(** * tu-sport-booking: the monitoring-and-booking control flow of [booking.py]

    A shallow embedding of [BookingManager] (and of the [FormFiller] it
    drives) together with the properties of its availability map, its slot
    resolution, its poll loop and its booking form flow.

    Modelling conventions.
    - A Python [dict] is an association list in insertion order with unique
      keys ([dget], [dset]); a [defaultdict(dict)] is such a list whose
      item read [d[k]] inserts an empty dict for a missing key.
    - Python exceptions are the constructors of [exn]; a pure function that
      may raise returns [res]; code that talks to the network, the browser or
      the clock runs in the monad [M] over an explicit [world].
    - [time.time()] is a clock in milliseconds ([now]) that only moves
      forward; each external action takes a duration scripted in the world.
    - The parsed markup is represented by what the BeautifulSoup queries of
      [fetch_available_slots] see: the schedule container, its rows, the
      header cells and bookable cells of a row, the anchor of a cell.
    - Text is a [string] of code points below 256.
    - Console output ([print]) is not part of the model. *)

From Stdlib Require Import ZArith List String Ascii Bool Lia DecimalString.
Import ListNotations.
Open Scope string_scope.
Open Scope Z_scope.

(** ** Python values *)

Inductive exn : Type :=
| ConnectionError
| ValueError (msg : string)
| KeyError (key : string)
| StopIteration
| AttributeError
| IndexError
| RequestException
| PlaywrightError.

Inductive res (A : Type) : Type :=
| Ok (a : A)
| Raise (e : exn).

Arguments Ok {A} a.
Arguments Raise {A} e.

Definition rbind {A B : Type} (r : res A) (k : A -> res B) : res B :=
  match r with
  | Ok a => k a
  | Raise e => Raise e
  end.

Notation "x <-? r ;; k" := (rbind r (fun x => k))
  (at level 61, r at next level, right associativity).

Section Dict.
Variable V : Type.

Definition dict : Type := list (string * V).

(** [d.get(k)]: the value stored under [k], if any. *)
Fixpoint dget (k : string) (d : dict) : option V :=
  match d with
  | [] => None
  | (k', v) :: rest => if String.eqb k k' then Some v else dget k rest
  end.

(** [d[k] = v]: an existing key keeps its position, a new key goes last. *)
Fixpoint dset (k : string) (v : V) (d : dict) : dict :=
  match d with
  | [] => [(k, v)]
  | (k', v') :: rest =>
      if String.eqb k k' then (k', v) :: rest else (k', v') :: dset k v rest
  end.

(** [d[k]] on a plain dict. *)
Definition getitem (k : string) (d : dict) : res V :=
  match dget k d with
  | Some v => Ok v
  | None => Raise (KeyError k)
  end.

(** [next(iter(d))]: the first key in insertion order. *)
Definition next_iter (d : dict) : res string :=
  match d with
  | [] => Raise StopIteration
  | (k, _) :: _ => Ok k
  end.

Definition keys (d : dict) : list string := map fst d.
End Dict.

Arguments dget {V} k d.
Arguments dset {V} k v d.
Arguments getitem {V} k d.
Arguments next_iter {V} d.
Arguments keys {V} d.

(** The double quote and the line feed, for use inside literals. *)
Definition dq : string := String "034"%char EmptyString.
Definition nl : string := String "010"%char EmptyString.

(** [str(n)] for an integer. *)
Definition str_int (n : Z) : string := NilZero.string_of_int (Z.to_int n).

(** [f"{n:02d}"]: sign-aware zero padding to a minimal width of two. *)
Definition fmt_02d (n : Z) : string :=
  let s := str_int n in
  if (String.length s <? 2)%nat then "0" ++ s else s.

Definition is_space (c : ascii) : bool :=
  let n := nat_of_ascii c in
  ((9 <=? n) && (n <=? 13) || (28 <=? n) && (n <=? 32)
   || (n =? 133) || (n =? 160))%nat.

Fixpoint lstrip (s : string) : string :=
  match s with
  | EmptyString => EmptyString
  | String c rest => if is_space c then lstrip rest else s
  end.

Fixpoint rstrip (s : string) : string :=
  match s with
  | EmptyString => EmptyString
  | String c rest =>
      match rstrip rest with
      | EmptyString => if is_space c then EmptyString else String c EmptyString
      | r => String c r
      end
  end.

(** [s.strip()] *)
Definition strip (s : string) : string := rstrip (lstrip s).

Definition lower_char (c : ascii) : ascii :=
  let n := nat_of_ascii c in
  if ((65 <=? n) && (n <=? 90)
      || (192 <=? n) && (n <=? 222) && negb (n =? 215))%nat
  then ascii_of_nat (n + 32) else c.

(** [s.lower()] *)
Fixpoint lower (s : string) : string :=
  match s with
  | EmptyString => EmptyString
  | String c rest => String (lower_char c) (lower rest)
  end.

(** [s[-1]] as a one-character string; [IndexError] on the empty string. *)
Fixpoint last_char (s : string) : res string :=
  match s with
  | EmptyString => Raise IndexError
  | String c EmptyString => Ok (String c EmptyString)
  | String _ rest => last_char rest
  end.

(** ** The availability map *)

(** A booking link is the [href] of an anchor; [None] when it has none. *)
Definition link : Type := option string.

(** field identifier -> booking link *)
Definition field_map : Type := dict link.
(** time-slot label -> fields *)
Definition time_map : Type := dict field_map.

(** The object handed around as [slots]: [default_factory] tells a
    [defaultdict(dict)], as built by [fetch_available_slots], from a plain
    [dict]. *)
Record slots_t : Type := mk_slots {
  default_factory : bool;
  items : dict time_map
}.

(** [slots[day]]: returns the value and the map as the read leaves it. *)
Definition getitem_day (slots : slots_t) (day : string)
  : res time_map * slots_t :=
  match dget day (items slots) with
  | Some tm => (Ok tm, slots)
  | None =>
      if default_factory slots
      then (Ok [], mk_slots true (dset day [] (items slots)))
      else (Raise (KeyError day), slots)
  end.

(** ** [generate_time_slot] and [get_booking_link] *)

Definition generate_time_slot (hour : Z) : string :=
  fmt_02d hour ++ ":00-" ++ fmt_02d (hour + 1) ++ ":00".

Definition no_slot_msg (day time : string) : string :=
  "No slot available on " ++ day ++ " at " ++ time ++ nl.

Definition get_booking_link (slots : slots_t) (day : string) (start_time : Z)
  : res link * slots_t :=
  let time := generate_time_slot start_time in
  (* try: first_pitch = next(iter(slots[day][time])) *)
  let '(r1, slots1) := getitem_day slots day in
  match (tm <-? r1 ;; fm <-? getitem time tm ;; next_iter fm) with
  | Raise (KeyError _) => (Raise (ValueError (no_slot_msg day time)), slots1)
  | Raise e => (Raise e, slots1)
  | Ok first_pitch =>
      (* return slots[day][time][first_pitch] *)
      let '(r2, slots2) := getitem_day slots1 day in
      (tm <-? r2 ;; fm <-? getitem time tm ;; getitem first_pitch fm, slots2)
  end.

(** The label of the one-hour slot starting at [hour], as the documentation
    of [generate_time_slot] words it: both hours on two digits. *)
Definition digit (n : Z) : ascii := ascii_of_nat (48 + Z.to_nat n).

Definition two_digits (n : Z) : string :=
  String (digit (n / 10)) (String (digit (n mod 10)) EmptyString).

Definition time_slot_label (hour : Z) : string :=
  two_digits hour ++ ":00-" ++ two_digits (hour + 1) ++ ":00".

(** ** The overview page as the parser queries it *)

(** The [a] tag of a bookable cell: the text of its [strong.time], the text
    of its [span.detail] and its [href], each absent when the query finds
    nothing. *)
Record anchor : Type := mk_anchor {
  strong_time : option string;
  span_detail : option string;
  href : link
}.

(** A [div.date.bookable]: its first [a] descendant, if any. *)
Record cell : Type := mk_cell { link_tag : option anchor }.

(** A [div.table-row]: the texts of its [div.table-head.column-1]
    descendants and its bookable cells, both in document order. *)
Record row : Type := mk_row {
  head_cells : list string;
  bookable : list cell
}.

(** The response of [requests.get]: the status code and, of the body, the
    rows of the [div.table-body-group] when there is one. *)
Record response : Type := mk_response {
  status_code : Z;
  table_body : option (list row)
}.

Definition default_dict {V : Type} (o : option (dict V)) : dict V :=
  match o with
  | Some d => d
  | None => []
  end.

(** The loop over the bookable cells of one row, filling [time_slots]. *)
Fixpoint collect_slots (available_slots : list cell) (time_slots : time_map)
  : res time_map :=
  match available_slots with
  | [] => Ok time_slots
  | c :: rest =>
      match link_tag c with
      | None => collect_slots rest time_slots
      | Some a =>
          match strong_time a, span_detail a with
          | Some time_slot, Some detail =>
              field <-? last_char detail ;;
              let fm := default_dict (dget time_slot time_slots) in
              collect_slots rest
                (dset time_slot (dset field (href a) fm) time_slots)
          | _, _ => Raise AttributeError
          end
      end
  end.

(** [day_slots[day_name][time_slot] = fm] on the [defaultdict]. *)
Definition store_slot (day_name : string) (day_slots : dict time_map)
  (entry : string * field_map) : dict time_map :=
  let tm := default_dict (dget day_name day_slots) in
  dset day_name (dset (fst entry) (snd entry) tm) day_slots.

(** The state of the scan: the current day and the map built so far. *)
Definition scan_state : Type := (string * dict time_map)%type.

Definition scan_row (st : scan_state) (r : row) : res scan_state :=
  let '(day_name, day_slots) := st in
  match head_cells r with
  | h :: _ => Ok (strip h, day_slots)
  | [] =>
      match bookable r with
      | [] => Ok st
      | available_slots =>
          time_slots <-? collect_slots available_slots [] ;;
          Ok (day_name, fold_left (store_slot day_name) time_slots day_slots)
      end
  end.

Fixpoint scan_rows (rows : list row) (st : scan_state) : res scan_state :=
  match rows with
  | [] => Ok st
  | r :: rest => st' <-? scan_row st r ;; scan_rows rest st'
  end.

Definition first_day : string := "Montag".

Definition no_table_msg : string :=
  "Could not find table containing time slots.".

(** The part of [fetch_available_slots] after the request. *)
Definition parse_response (resp : response) : res slots_t :=
  if negb (status_code resp =? 200) then Raise ConnectionError
  else
    match table_body resp with
    | None => Raise (ValueError no_table_msg)
    | Some rows =>
        st <-? scan_rows rows (first_day, []) ;;
        Ok (mk_slots true (snd st))
    end.

(** ** The world: network, browser and clock *)

Inductive event : Type :=
| HttpGet (url : string)
| Launch
| NewContext
| NewPage
| Goto (url : link)
| RoleCheck (role : string)
| RoleClick (role name : string)
| LocCheck (selector : string)
| LocFill (selector text : string)
| LocSelect (selector value : string)
| LocVisible (selector : string)
| Sleep (seconds : Z)
| CloseContext
| CloseBrowser.

(** [now] is the clock in milliseconds; [http] scripts the outcome of each
    request ([None]: the request itself fails); [browser] scripts the outcome
    of each browser call ([false]: the call raises, or, for a visibility
    query, answers no); [delays] scripts how long each external action takes;
    [log] records the actions issued, newest first, with their time. Once a
    script is used up, requests fail, browser calls succeed and actions take
    no time. *)
Record world : Type := mk_world {
  now : Z;
  http : list (option response);
  browser : list bool;
  delays : list N;
  log : list (Z * event)
}.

------------------------------------------------------------

■ Problem statement:
Copy out, exactly and alone, the lines of the entries above between the ones holding "Definition digit (n" and "match link_tag c with", inclusive.

■ Output of the exercise:
Definition digit (n : Z) : ascii := ascii_of_nat (48 + Z.to_nat n).

Definition two_digits (n : Z) : string :=
  String (digit (n / 10)) (String (digit (n mod 10)) EmptyString).

Definition time_slot_label (hour : Z) : string :=
  two_digits hour ++ ":00-" ++ two_digits (hour + 1) ++ ":00".

(** ** The overview page as the parser queries it *)

(** The [a] tag of a bookable cell: the text of its [strong.time], the text
    of its [span.detail] and its [href], each absent when the query finds
    nothing. *)
Record anchor : Type := mk_anchor {
  strong_time : option string;
  span_detail : option string;
  href : link
}.

(** A [div.date.bookable]: its first [a] descendant, if any. *)
Record cell : Type := mk_cell { link_tag : option anchor }.

(** A [div.table-row]: the texts of its [div.table-head.column-1]
    descendants and its bookable cells, both in document order. *)
Record row : Type := mk_row {
  head_cells : list string;
  bookable : list cell
}.

(** The response of [requests.get]: the status code and, of the body, the
    rows of the [div.table-body-group] when there is one. *)
Record response : Type := mk_response {
  status_code : Z;
  table_body : option (list row)
}.

Definition default_dict {V : Type} (o : option (dict V)) : dict V :=
  match o with
  | Some d => d
  | None => []
  end.

(** The loop over the bookable cells of one row, filling [time_slots]. *)
Fixpoint collect_slots (available_slots : list cell) (time_slots : time_map)
  : res time_map :=
  match available_slots with
  | [] => Ok time_slots
  | c :: rest =>
      match link_tag c with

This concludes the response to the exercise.